- Location of Kevin, Montana
- Coordinates: 48°44′54″N 111°57′54″W﻿ / ﻿48.74833°N 111.96500°W
- Country: United States
- State: Montana
- County: Toole

Area
- • Total: 0.39 sq mi (1.00 km^{2})
- • Land: 0.36 sq mi (0.94 km^{2})
- • Water: 0.027 sq mi (0.07 km^{2})
- Elevation: 3,330 ft (1,010 m)

Population (2020)
- • Total: 154
- • Density: 426.1/sq mi (164.51/km^{2})
- Time zone: UTC-7 (Mountain (MST))
- • Summer (DST): UTC-6 (MDT)
- ZIP code: 59454
- Area code: 406
- FIPS code: 30-40525
- GNIS feature ID: 2412830

= Kevin, Montana =

Kevin is a town in Toole County, Montana, United States. The population was 154 at the 2020 census, equal to the 2010 Census population. Kevin is pronounced with a long E, like Keevin.

The town was named after Thomas Kevin, superintendent of the Alberta Railway & Irrigation Company.

==History==
The Kevin Depot was built by the Great Northern Railway in 1903. The town was founded in 1910 with a post office established the same year. Oil was discovered in the Kevin Sunburst Oil Field in 1922. The Montana West Oil Company established a refinery in the 1920s which was closed in 1977.

==Geography==
Interstate 15 passes near the community, with access from Exit 379. Goedertz Lake is nearby.

According to the United States Census Bureau, the town has a total area of 0.36 sqmi, of which 0.34 sqmi is land and 0.02 sqmi is water.

==Demographics==

Historical population
| Census | Pop. | Note | %± |
| 1930 | 324 |  | — |
| 1940 | 360 |  | 11.1% |
| 1960 | 375 |  | — |
| 1970 | 250 |  | −33.3% |
| 1980 | 208 |  | −16.8% |
| 1990 | 185 |  | −11.1% |
| 2000 | 178 |  | −3.8% |
| 2010 | 154 |  | −13.5% |
| 2020 | 154 |  | 0.0% |
U.S. Decennial Census

===2010 census===
As of the census of 2010, there were 154 people, 71 households, and 41 families residing in the town. The population density was 452.9 PD/sqmi. There were 90 housing units at an average density of 264.7 /sqmi. The racial makeup of the town was 98.7% White, 0.6% African American, and 0.6% Native American. Hispanic or Latino of any race were 0.6% of the population.

There were 71 households, of which 25.4% had children under the age of 18 living with them, 45.1% were married couples living together, 4.2% had a female householder with no husband present, 8.5% had a male householder with no wife present, and 42.3% were non-families. 39.4% of all households were made up of individuals, and 14.1% had someone living alone who was 65 years of age or older. The average household size was 2.17 and the average family size was 2.90.

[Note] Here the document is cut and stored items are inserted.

(* ===== verification/WaitFacts.v ===== *)
(** * Properties of waits

    The cycle detection terminates within its fuel, and reports exactly the
    circles of the waits-for relation; the invariant of a room's waits. *)

From Stdlib Require Import Ascii.
From S2P Require Import Prelude Protocol StoreApi Hub Ledger Work Waits.

(** ** The loop *)

Section loop.
Context (room : Room) (w : WaitState).
Abbreviation start := (wait_waiter w).

(** The edges the loop follows. *)
Definition wait_edge (x y : string) : Prop := wait_next room w x = Some y.

Lemma wait_edge_det x y z : wait_edge x y -> wait_edge x z -> y = z.
Proof. unfold wait_edge. congruence. Qed.

(** The path of the loop before a round at [current]. *)
Record on_path (path : list string) (current : string) : Prop := {
  op_nodup : NoDup path;
  op_head : path = [] /\ current = start \/
            exists rest, path = start :: rest /\ current <> start;
  op_linked : forall i x y, path !! i = Some x ->
    (path ++ [current]) !! S i = Some y -> wait_edge x y;
  op_away : forall i x, path !! S i = Some x -> x <> start;
}.

(** No circle through [start] when the set of participants reached is closed
    and does not contain [start]. *)
Lemma closed_no_cycle (P : string -> Prop) :
  ~ P start ->
  (forall x y, x = start \/ P x -> wait_edge x y -> P y) ->
  ~ tc wait_edge start start.
Proof.
  intros Hn Hc Ht. apply Hn.
  assert (forall x y, tc wait_edge x y -> x = start \/ P x -> P y) as Htc.
  { induction 1 as [x y He|x y z He _ IH]; intros Hx; [by eapply Hc|].
    apply IH. right. by eapply Hc. }
  apply (Htc _ _ Ht). by left.
Qed.

(** What the loop returns, whatever its fuel. *)
Definition cycle_result (c : list string) : Prop :=
  (c = [] /\ ~ tc wait_edge start start) \/
  (exists last rest,
    c = start :: rest /\ NoDup c /\
    (forall i x y, c !! i = Some x -> c !! S i = Some y -> wait_edge x y) /\
    c !! (length rest) = Some last /\ wait_edge last start).

Lemma on_path_successor path current x y :
  on_path path current -> x ∈ path -> wait_edge x y -> y <> start /\ (y ∈ path \/ y = current).
Proof.
  intros Hp [i Hi]%list_elem_of_lookup He.
  assert (Hlt : i < length path) by by eapply lookup_lt_Some.
  destruct ((path ++ [current]) !! S i) as [z|] eqn:Hz.
  2:{ apply lookup_ge_None in Hz. rewrite length_app in Hz. cbn in Hz. lia. }
  pose proof (wait_edge_det _ _ _ He (op_linked _ _ Hp _ _ _ Hi Hz)) as ->.
  apply lookup_app_Some in Hz as [Hz|[Hge Hz]].
  - split; [by eapply (op_away _ _ Hp)|]. left. by eapply list_elem_of_lookup_2.
  - assert (z = current) as ->.
    { apply list_lookup_singleton_Some in Hz. naive_solver. }
    split; [|by right]. destruct (op_head _ _ Hp) as [[-> ->]|(? & _ & ?)]; [|done].
    cbn in Hlt. lia.
Qed.

Lemma on_path_step path current next :
  on_path path current -> current ∉ path -> wait_edge current next -> next <> start ->
  on_path (path ++ [current]) next.
Proof.
  intros Hp Hfresh Hnext Hback. constructor.
  - apply NoDup_app. split; [apply (op_nodup _ _ Hp)|].
    split; [set_solver|apply NoDup_singleton].
  - right. destruct (op_head _ _ Hp) as [[-> ->]|(rest & -> & Hne)]; eexists; done.
  - intros i x y Hx Hy. apply lookup_app_Some in Hx as [Hx|[Hge Hx]].
    + apply (op_linked _ _ Hp i); [done|].
      rewrite lookup_app_l in Hy; [done|].
      apply lookup_lt_Some in Hx. rewrite length_app. cbn. lia.
    + apply list_lookup_singleton_Some in Hx as [Hi <-].
      rewrite lookup_app_r in Hy by (rewrite length_app; cbn; lia).
      apply list_lookup_singleton_Some in Hy as [_ <-]. done.
  - intros i x Hx. apply lookup_app_Some in Hx as [Hx|[Hge Hx]].
    + by eapply (op_away _ _ Hp).
    + apply list_lookup_singleton_Some in Hx as [Hi <-].
      destruct (op_head _ _ Hp) as [[-> _]|(rest & -> & Hne)]; cbn in *; [lia|done].
Qed.

Lemma loop_result fuel path current c :
  on_path path current ->
  wait_cycle_loop fuel room w (list_to_set path) path current = Some c ->
  cycle_result c.
Proof.
  revert path current. induction fuel as [|fuel IH]; intros path current Hp; [done|].
  cbn [wait_cycle_loop]. case_decide as Hseen.
  - (* back on the path, away from the start *)
    intros [= <-]. left. split; [done|].
    apply (closed_no_cycle (fun x => x ∈ path /\ x <> start)); [tauto|].
    intros x y Hx He.
    assert (Hin : x ∈ path).
    { destruct Hx as [->|[? _]]; [|done]. destruct (op_head _ _ Hp) as [[-> _]|(? & -> & _)].
      - set_solver.
      - by left. }
    destruct (on_path_successor _ _ _ _ Hp Hin He) as [Hne [Hy|Hy]]; [done|].
    subst y. apply elem_of_list_to_set in Hseen. done.
  - assert (Hfresh : current ∉ path) by (intros Hin; apply Hseen; by apply elem_of_list_to_set).
    destruct (wait_next room w current) as [next|] eqn:Hnext.
    + case_decide as Hback.
      * (* closed the circle *)
        intros [= <-]. right. subst next.
        destruct (op_head _ _ Hp) as [[-> ->]|(rest & -> & Hne)].
        -- exists start, []. repeat split; [apply NoDup_singleton|by intros [|] ?|done].
        -- exists current, (rest ++ [current]). split; [done|]. split.
           { apply NoDup_app. split; [apply (op_nodup _ _ Hp)|].
             split; [set_solver|apply NoDup_singleton]. }
           split.
           { intros i x y Hx Hy. apply lookup_app_Some in Hx as [Hx|[Hge Hx]].
             - by eapply (op_linked _ _ Hp).
             - apply lookup_lt_Some in Hy. rewrite length_app in Hy. cbn in *. lia. }
           split; [|done]. rewrite length_app. cbn [length].
           rewrite lookup_app_r by (cbn; lia). cbn [length].
           by replace (length rest + 1 - S (length rest)) with 0 by lia.
      * intros Hl.
        apply (IH (path ++ [current]) next).
        { by apply on_path_step. }
        rewrite <- Hl. f_equal. set_solver.
    + (* the chain ends *)
      intros [= <-]. left. split; [done|].
      apply (closed_no_cycle (fun x => (x ∈ path \/ x = current) /\ x <> start)); [tauto|].
      intros x y Hx He.
      assert (Hin : x ∈ path \/ x = current).
      { destruct Hx as [->|[? _]]; [|done].
        destruct (op_head _ _ Hp) as [[-> ->]|(? & -> & _)]; [by right|left; by left]. }
      destruct Hin as [Hin| ->].
      * destruct (on_path_successor _ _ _ _ Hp Hin He). tauto.
      * unfold wait_edge in He. congruence.
Qed.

The median age in the town was 42 years. 26.6% of residents were under the age of 18; 5.1% were between the ages of 18 and 24; 20.8% were from 25 to 44; 32.4% were from 45 to 64; and 14.9% were 65 years of age or older. The gender makeup of the town was 53.2% male and 46.8% female.

===2000 census===
As of the census of 2000, there were 178 people, 72 households, and 47 families residing in the town. The population density was 511.8 PD/sqmi. There were 91 housing units at an average density of 261.7 /sqmi. The racial makeup of the town was 88.76% White, 5.62% Native American, 1.12% Asian, 0.56% Pacific Islander, 3.37% from other races, and 0.56% from two or more races. Hispanic or Latino of any race were 5.62% of the population.

There were 72 households, out of which 37.5% had children under the age of 18 living with them, 50.0% were married couples living together, 4.2% had a female householder with no husband present, and 34.7% were non-families. 29.2% of all households were made up of individuals, and 19.4% had someone living alone who was 65 years of age or older. The average household size was 2.47 and the average family size was 3.00.

In the town, the population was spread out, with 28.1% under the age of 18, 6.7% from 18 to 24, 28.7% from 25 to 44, 20.8% from 45 to 64, and 15.7% who were 65 years of age or older. The median age was 39 years. For every 100 females there were 97.8 males. For every 100 females age 18 and over, there were 106.5 males.

The median income for a household in the town was $20,417, and the median income for a family was $29,167. Males had a median income of $30,625 versus $18,750 for females. The per capita income for the town was $14,003. About 20.5% of families and 19.9% of the population were below the poverty line, including 35.7% of those under the age of eighteen and 21.2% of those 65 or over.

==Government==
The town has a mayor and four council members. Bob Fagan was elected mayor in November 2025.

==Education==
Students attend kindergarten to grade 12 in Sunburst. High school is at North Toole County High School. There is also a Junior High and an Elementary school. The entire district had 123 students in the 2024–2025 school year.